Five people in the know reveal how you can reduce the bill. By Iain Morse
HANDING OVER money to the taxman is hardly the most pleasant of tasks. You would think most of us would do anything legitimate in order not to pay more tax to the Inland Revenue than we need to.

In fact, surveys regularly reveal that many of us pay more tax than necessary, mainly because of a combination of ignorance and laziness.

We asked five insiders in the world of finance (an accountant, an independent financial adviser, a fund manager, a stockbroker and a retired private investor) how they manage to reduce their own tax bills.

All five agree that there are plenty of ways to save tax if you can be bothered to use them. They warn, however, that tax planning is not just about saving tax but having a financial plan that fits in with your long- term objectives. There is no point in saving a couple of hundred pounds a year if your investments lose you money.

Here is our panel's advice

Nathan Parnaby, fund manager at Standard Life: "Start by marrying an accountant, as I have - you get all your tax advice for free. More seriously, don't make any financial decisions and never invest only for a tax break. Make sure that whatever you do is part of a wider financial plan.

"My wife and I don't keep much in cash.We believe in the long-term benefits of equity investment. I save into PEPs every month, have done for years, and invest in UK trusts (Standard Life's, of course) as they give excellent long-term value. Avoid lump-sum investment unless markets have just fallen - right now is a good time.

"Build up your pension provision. I'm in my employer's scheme and supplement this with additional voluntary contributions (AVCs). Every bit of pension provision counts. And it gets generous tax reliefs."

Bryan Johnstone, stockbroker at Bell, Lawrie, White: "Only use tax breaks that add value to your investments. Now that husbands and wives are taxed separately, you can switch any investments to the spouse paying a lower marginal rate of income tax, or no tax at all. That's money saved at once, particularly on cash deposits.

"I also measure capital gains on my share portfolio. My wife and I switch investments to make full use of our respective annual capital gains tax allowances. Very often people don't.

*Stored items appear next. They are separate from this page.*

(* ===== verification/Malloc.v ===== *)
(** * The block allocator (threads/malloc.c)

    Blocks of 16 to 1024 bytes come from arenas, one page each, and larger
    ones directly from the page allocator.  The state is that of the page
    allocator, the descriptors, and the arena headers, one per page that
    starts with one: a page without a header fails the check of the magic
    number (the page allocator overwrites a page that is given back).  The
    free list of a descriptor is the sequence of the blocks on it, which is
    what KListSpec shows the linked list to be; headers and links lie in
    memory that no client owns, which is what [Inv] below says of them. *)

From S2P Require Import Prelude Bitmap CString Palloc.

(** ** Data *)

(** [struct desc]. *)
Record desc := Desc {
  block_size_of : Z; blocks_per_arena : Z; free_list : list Z; d_lock : bool }.
(** [struct arena]; [a_desc] is the index of the descriptor, [None] for a big
    block. *)
Record arena := Arena { a_desc : option nat; free_cnt : Z }.
Record mstate := MState { pal : pstate; descs : list desc; arenas : gmap Z arena }.

Definition SIZEOF_ARENA : Z := 24.

Definition set_descs (f : list desc -> list desc) (s : mstate) : mstate :=
  MState (pal s) (f (descs s)) (arenas s).
Definition set_arenas (f : gmap Z arena -> gmap Z arena) (s : mstate) : mstate :=
  MState (pal s) (descs s) (f (arenas s)).
Definition on_pal {A} (f : M pstate A) : M mstate A := fun s =>
  let! (a, p) := f (pal s) in Ok (a, MState p (descs s) (arenas s)).
Definition get_desc (d : nat) : M mstate desc := fun s =>
  let! x := deref (descs s !! d) in Ok (x, s).
Definition get_arena (a : Z) : M mstate arena := fun s =>
  match arenas s !! a with Some x => Ok (x, s) | None => Panic end.
Definition set_free_list (d : nat) (l : list Z) : M mstate unit :=
  x ← get_desc d;
  modify (set_descs (<[d := Desc (block_size_of x) (blocks_per_arena x) l (d_lock x)]>)).
Definition set_arena (a : Z) (x : arena) : M mstate unit := modify (set_arenas (<[a := x]>)).

Definition d_acquire (d : nat) : M mstate unit :=
  x ← get_desc d;
  if d_lock x then lift Block
  else modify (set_descs (<[d := Desc (block_size_of x) (blocks_per_arena x) (free_list x) true]>)).
Definition d_release (d : nat) : M mstate unit :=
  x ← get_desc d;
  ASSERT (d_lock x);;
  modify (set_descs (<[d := Desc (block_size_of x) (blocks_per_arena x) (free_list x) false]>)).

(** A page that is given back loses its header: the page allocator overwrites
    it, unless it was asked to free no page at all. *)
Definition forget_arena (a page_cnt : Z) : M mstate unit :=
  modify (set_arenas (fun m => if page_cnt =? 0 then m else delete a m)).

(** ** Operations *)

(** [for (block_size = 16; block_size < PGSIZE / 2; block_size *= 2)]. *)
Fixpoint malloc_init_loop (fuel : nat) (block_size : Z) (ds : list desc) : result (list desc) :=
  if block_size <? PGSIZE / 2 then
    match fuel with
    | O => NoFuel
    | S fuel =>
        let! _ := rassert (length ds <? 10)%nat in
        malloc_init_loop fuel (block_size * 2)
          (ds ++ [Desc block_size ((PGSIZE - SIZEOF_ARENA) / block_size) [] false])
    end
  else Ok ds.
Definition malloc_init (p : pstate) : result mstate :=
  let! ds := malloc_init_loop 10 16 [] in Ok (MState p ds ∅).

Definition block_to_arena (b : Z) : M mstate Z :=
  let a := pg_round_down b in
  ASSERT (negb (a =? NULL));;
  x ← get_arena a;
  match a_desc x with
  | Some d =>
      y ← get_desc d;
      ASSERT (u64 (pg_ofs b - SIZEOF_ARENA) mod block_size_of y =? 0);; ret a
  | None => ASSERT (pg_ofs b =? SIZEOF_ARENA);; ret a
  end.

Definition arena_to_block (a idx : Z) : M mstate Z :=
  ASSERT (negb (a =? NULL));;
  x ← get_arena a;
  match a_desc x with
  | Some d =>
      y ← get_desc d;
      ASSERT (idx <? blocks_per_arena y);;
      ret (u64 (a + SIZEOF_ARENA + idx * block_size_of y))
  | None => lift Fault
  end.

(** The loop that finds the descriptor. *)
Fixpoint find_desc (ds : list desc) (size : Z) : option nat :=
  match ds with
  | [] => None
  | d :: ds => if size <=? block_size_of d then Some O else S <$> find_desc ds size
  end.

(** Adds the blocks of arena [a], from [i] on, to the free list of [d]. *)
Fixpoint fill_arena (n : nat) (a i : Z) (d : nat) : M mstate unit :=
  match n with
  | O => ret tt
  | S n =>
      b ← arena_to_block a i;
      x ← get_desc d;
      set_free_list d (free_list x ++ [b]);;
      fill_arena n a (i + 1) d
  end.

Definition malloc (size : Z) : M mstate Z :=
  if size =? 0 then ret NULL
  else
    s ← get;
    match find_desc (descs s) size with
    | None =>
        let page_cnt := DIV_ROUND_UP (u64 (size + SIZEOF_ARENA)) PGSIZE in
        a ← on_pal (palloc_get_multiple 0 page_cnt);
        if a =? NULL then ret NULL
        else set_arena a (Arena None page_cnt);; ret (u64 (a + SIZEOF_ARENA))
    | Some d =>
        d_acquire d;;
        x ← get_desc d;
        ok ← (if bool_decide (free_list x = []) then
                a ← on_pal (palloc_get_page 0);
                if a =? NULL then d_release d;; ret false
                else
                  set_arena a (Arena (Some d) (blocks_per_arena x));;
                  fill_arena (Z.to_nat (blocks_per_arena x)) a 0 d;; ret true
              else ret true);
        if negb ok then ret NULL
        else
          x ← get_desc d;
          match free_list x with
          | [] => lift Panic
          | b :: l =>
              set_free_list d l;;
              a ← block_to_arena b;
              y ← get_arena a;
              set_arena a (Arena (a_desc y) (u64 (free_cnt y - 1)));;
              d_release d;;
              ret b
          end
    end.

(** Takes the blocks of arena [a], from [i] on, off the free list of [d]; a
    block that is not on the list would corrupt memory. *)
Fixpoint drain_arena (n : nat) (a i : Z) (d : nat) : M mstate unit :=
  match n with
  | O => ret tt
  | S n =>
      b ← arena_to_block a i;
      x ← get_desc d;
      if bool_decide (b ∈ free_list x) then
        set_free_list d (List.filter (fun c => negb (c =? b)) (free_list x));;
        drain_arena n a (i + 1) d
      else lift Fault
  end.

Definition free (p : Z) : M mstate unit :=
  if p =? NULL then ret tt
  else
    a ← block_to_arena p;
    x ← get_arena a;
    match a_desc x with
    | Some d =>
        y ← get_desc d;
        on_pal (on_ram (memset p 0xcc (block_size_of y)));;
        d_acquire d;;
        z ← get_desc d;
        set_free_list d (p :: free_list z);;
        let n := u64 (free_cnt x + 1) in
        set_arena a (Arena (Some d) n);;
        (if blocks_per_arena y <=? n then
           ASSERT (n =? blocks_per_arena y);;
           drain_arena (Z.to_nat (blocks_per_arena y)) a 0 d;;
           on_pal (palloc_free_page a);;
           forget_arena a 1
         else ret tt);;
        d_release d
    | None =>
        on_pal (palloc_free_multiple a (free_cnt x));;
        forget_arena a (free_cnt x)
    end.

"When it comes to pensions, I prefer `self-invested personal pensions' (SIPPs). Not for everyone, these still offer a wider range of investment opportunities than `off-the-peg' plans.

"I'll also be looking at venture capital trusts (VCTs). These can be risky, but allow you to roll over a capital gains tax liability."

Janice Thomson, independent financial adviser and managing director at Chelsea Financial Services: "I cover my mortgage in two ways: my husband and I both have PEPs, investing the full pounds 500 per month. PEPs are exempt from capital gains tax, which is important if you cash in a lot of investments at once. Secondly, we have two endowments - still a very good option if kept to the full term, with proceeds maturing tax free.

"Outside of PEPs, I invest in unit trusts with very little dividend income and change these to crystallise capital gains, taking up my pounds 6,800 annual allowance. The CGT allowance is under-used for tax saving.

"Last of all, I invest for each of my three children in growth unit trusts and in friendly society children's bonds. Some pay excellent returns. Remember, this can be a way of defraying a possible inheritance liability."

Kevin Offer, chartered accountant at tax consultants JF Chown: "Over the last 20 years, many loopholes have been closed. So I would advise tax-payers to look at standard tax allowances. It's surprising how few use these to maximum advantage.

"This year I'm looking at PEPs and Tessas, both to be replaced by the Individual Savings Account (ISA). Existing PEPs will be left in force, while Tessas will be allowed to run their five-year term. ISAs will have lower contribution limits so one attraction of starting a Tessa is that at maturity, the capital invested into it can then be transferred into an ISA on top of the account's annual contribution limits.

"Reliefs on venture capital trusts (VCTs) are good, too. There are four sets of relief, including roll-over of capital gains, 20 per cent income tax relief on the amount invested, tax-free dividends and capital growth."

Edward Murray, private investor: "I draw a pension, quite a good one, though it leaves me just in the lower tax bracket. My wife only has the state pension so I've switched as many of our investments into her name as possible, thereby avoiding having to pay any higher rate income tax.

"I've never liked PEPs - the charges are too high. Instead, I use my capital gains tax allowance every year to realise gains which become `income'. In other words, I spend them. This, in my view, is the cheapest way of managing a portfolio.

"Finally, we've written our wills to take advantage of our respective nil-rate bands - the amount you can give away free of inheritance tax to anyone other than your wife (all transfers between spouses are tax- free). This means each of us will give up to pounds 154,000 to our children, reducing any possible tax bill when the Grim Reaper calls."